Account for the growth of TNCs and evaluate their impacts at the global and national scales (40 marks)
A TNC (transnational corporation) is a company that operates in no less than two countries and has a global outlook. TNCs have a long history going back to the 16th Century in terms of trade such as spices, but it’s not until C. 1945 that companies started to form acquisitions and mergers. The one key reason why these businesses have been so successful in their area of expertise globally is because they can take advantage of spatial differences in the factors of production worldwide. They are able to exploit differences in the availability of capital, labour costs and land cost, which we as a world have seen, especially in far-east Asia.

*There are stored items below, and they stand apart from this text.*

(** * Sveltia CMS: file classification, repository sync and i18n configuration

    A shallow embedding of
    - [src/lib/services/backends/shared/data.js]
      ([createFileList], [fetchAndParseFiles]) and
    - [src/lib/services/contents/i18n.js] ([getI18nConfig]),
    followed by the properties established about them. *)

From Stdlib Require Import String Ascii List Bool Arith NArith Lia.
From stdpp Require Import base option list gmap strings.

An example of a multinational company is Coca-Cola – a soft drinks manufacturer who is situated in Atlanta Georgia, USA where their headquarters are located. Coca-Cola is probably the best-known brand symbol in the world, and because of this has been very successful in branching out to over 200 counties. The expansion of Coca-Cola overseas took place in 1923 and ever since then the company’s presence worldwide has grown rapidly, and year after year, Coca-Cola found a home in more and more places: Cambodia, Montserrat, Paraguay, Macau, Turkey and more. Other TNCs include Vedanta Resources PLC in Orissa India; the Indian businessman, Aril Agarwal, founded it. He started his business 30 years ago in Mumbai, collecting and reselling scrap metal, and now it’s a global diversified metals and mining company. And Dyson, the UK company which pioneered the “bagless” vacuum cleaner, has erupted and James Dyson the inventor and founder is now worth an estimated £3bn.

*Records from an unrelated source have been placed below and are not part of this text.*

Lemma empty_local_part_reported_witness :
  address_parts (PyStr (str "@invalid.com")) [] (str "invalid.com")
  /\ @call_with_details latin1_only (init false) (PyStr (str "@invalid.com"))
     = Returned (false, [str "Local part (before @) cannot be empty"]).
Proof.
  assert (H1 : address_parts (PyStr (str "@invalid.com")) [] (str "invalid.com")).
  { repeat split; vm_compute; lia. }
  exact (conj H1 (@empty_local_part_reported latin1_only (init false)
                    (PyStr (str "@invalid.com")) (str "invalid.com") H1)).
Defined.

(** A local part of more than 64 characters is reported as too long,
    whatever else is wrong with it. *)
Theorem long_local_part_reported `{UnicodeData} (self : EmailValidator)
    (email : pyarg) (local domain : pystr) :
  address_parts email local domain ->
  64 < length local ->
  call_with_details self email
  = Returned (false, [str "Local part exceeds maximum length of 64 characters"]).
Proof.
  intros Hparts Hlen. apply (call_of_parts self email local domain _ Hparts).
  unfold local_failure. destruct local as [|c t]; [cbn in Hlen; lia|].
  cbn [nonempty negb].
  destruct (Nat.ltb_spec MAX_LOCAL_LENGTH (length (c :: t)));
    [|unfold MAX_LOCAL_LENGTH in *; lia].
  vm_compute. reflexivity.
Qed.

Lemma long_local_part_reported_witness :
  address_parts (PyStr (repeat (chr "a") 65 ++ str "@example.com"))
    (repeat (chr "a") 65) (str "example.com")
  /\ 64 < length (repeat (chr "a") 65)
  /\ @call_with_details latin1_only (init false)
       (PyStr (repeat (chr "a") 65 ++ str "@example.com"))
     = Returned (false, [str "Local part exceeds maximum length of 64 characters"]).
Proof.
  assert (H1 : address_parts (PyStr (repeat (chr "a") 65 ++ str "@example.com"))
                 (repeat (chr "a") 65) (str "example.com")).
  { repeat split; vm_compute; lia. }
  assert (H2 : 64 < length (repeat (chr "a") 65)) by (vm_compute; lia).
  exact (conj H1 (conj H2
           (@long_local_part_reported latin1_only (init false)
              (PyStr (repeat (chr "a") 65 ++ str "@example.com"))
              (repeat (chr "a") 65) (str "example.com") H1 H2))).
Defined.

(** A non-empty local part of at most 64 characters that starts or ends with
    a period is reported for that, in either mode. *)
Theorem local_boundary_period_reported `{UnicodeData} (self : EmailValidator)
    (email : pyarg) (local domain : pystr) :
  address_parts email local domain ->
  length local <= 64 ->
  (exists t, local = chr "." :: t) \/ (exists t, local = t ++ [chr "."]) ->
  call_with_details self email
  = Returned (false, [str "Local part cannot start or end with a period"]).
Proof.
  intros Hparts Hlen Hdot. apply (call_of_parts self email local domain _ Hparts).
  unfold local_failure.
  assert (Hne : nonempty local = true).
  { destruct Hdot as [[t ->] | [t ->]]; [reflexivity | now destruct t]. }
  rewrite Hne. cbn [negb].
  destruct (Nat.ltb_spec MAX_LOCAL_LENGTH (length local));
    [unfold MAX_LOCAL_LENGTH in *; lia|].
  assert (Hb : head_is local (chr ".") || last_is local (chr ".") = true).
  { destruct Hdot as [[t ->] | [t ->]].
    - reflexivity.
    - rewrite last_is_last. apply orb_true_r. }
  rewrite Hb. reflexivity.
Qed.

Lemma local_boundary_period_reported_witness :
  address_parts (PyStr (str "ends-with-dot.@example.com"))
    (str "ends-with-dot.") (str "example.com")
  /\ length (str "ends-with-dot.") <= 64
  /\ @call_with_details latin1_only (init true)
       (PyStr (str "ends-with-dot.@example.com"))
     = Returned (false, [str "Local part cannot start or end with a period"]).
Proof.
  assert (H1 : address_parts (PyStr (str "ends-with-dot.@example.com"))
                 (str "ends-with-dot.") (str "example.com")).
  { repeat split; vm_compute; lia. }
  assert (H2 : length (str "ends-with-dot.") <= 64) by (vm_compute; lia).
  exact (conj H1 (conj H2
           (@local_boundary_period_reported latin1_only (init true)
              (PyStr (str "ends-with-dot.@example.com"))
              (str "ends-with-dot.") (str "example.com") H1 H2
              (or_intror (ex_intro _ (str "ends-with-dot") eq_refl))))).
Defined.

(** A local part of at most 64 characters with consecutive periods, and none
    at either end, is reported for the consecutive periods, in either mode. *)
Theorem local_consecutive_periods_reported `{UnicodeData}
    (self : EmailValidator) (email : pyarg) (local domain : pystr) :
  address_parts email local domain ->
  length local <= 64 ->
  head_is local (chr ".") = false ->
  last_is local (chr ".") = false ->
  contains (str "..") local = true ->
  call_with_details self email
  = Returned (false, [str "Local part cannot contain consecutive periods"]).
Proof.
  intros Hparts Hlen Hhd Hlast Hdd.
  apply (call_of_parts self email local domain _ Hparts).
  unfold local_failure.
  assert (Hne : nonempty local = true) by (destruct local; [discriminate | reflexivity]).
  rewrite Hne. cbn [negb].
  destruct (Nat.ltb_spec MAX_LOCAL_LENGTH (length local));
    [unfold MAX_LOCAL_LENGTH in *; lia|].
  rewrite Hhd, Hlast, Hdd. reflexivity.
Qed.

Accounting for the growth of TNCs: their global outlook has increased rapidly over the past 30 years or so; this might be down to numerous reasons. Governments in NIC (newly industrialised countries) have desperately tried to appeal to every wealthy and powerful TNC, and thus have tried to lure them into their countries. These countries and provinces, (many of them Asian), attempted this by devaluing their property prices to extortionately low sums of money in order so the TNC can build factories cheaply. By
building very inexpensively it results in cutting corners and certain regulations that should be kept to very closely in MEDCs, haven’t. However as these counties aren’t fully developed or particularly high up in the Demographic Transition Model (stage 3 usually), these NICs and LEDCs have a relaxed attitude to environmental laws so the TNCs do not have to pay out for expensive treatments for their waste. In addition, labour is especially low-cost, and trade unions are either; not permitted, criminalised or displaced if operating in many Asian countries and provinces. And the amount of “red-tape” in countries like Malaysia, China and Nigeria make it even more inexpensive for TNCs to locate there. But the amount of money paid to workers under minimum wage also saves the TNC money. Coca-Cola pay Nigerian day workers $2.60 per day! And although that may seem exceedingly low, it is actually quite a fair sum compared to what some workers receive in China. Nike workers in China only receive $1.60 and in sweatshops that is even lower – $0.44!
Politics plays an imperative role in the growth of TNCs, and without the negotiation between governments and TNCs this arrangement would not be able to go fourth. Therefore making economies and political trade barriers more lax, allows easier admission for TNCs into foreign markets. TNCs can locate to take advantage of government policies such as lower taxes, subsidies and grants, which is key to growth. They are able to get around trade barriers by locating production within markets where they wish to sell their produce. Toyota for example, a Japanese motor vehicle TNC, have been attracted to locations in the EU because of quota restrictions on the import of Japanese-made vehicles into Europe. By producing vehicles in Europe, they are considered to be European manufacturers and thus gain entry to European markets.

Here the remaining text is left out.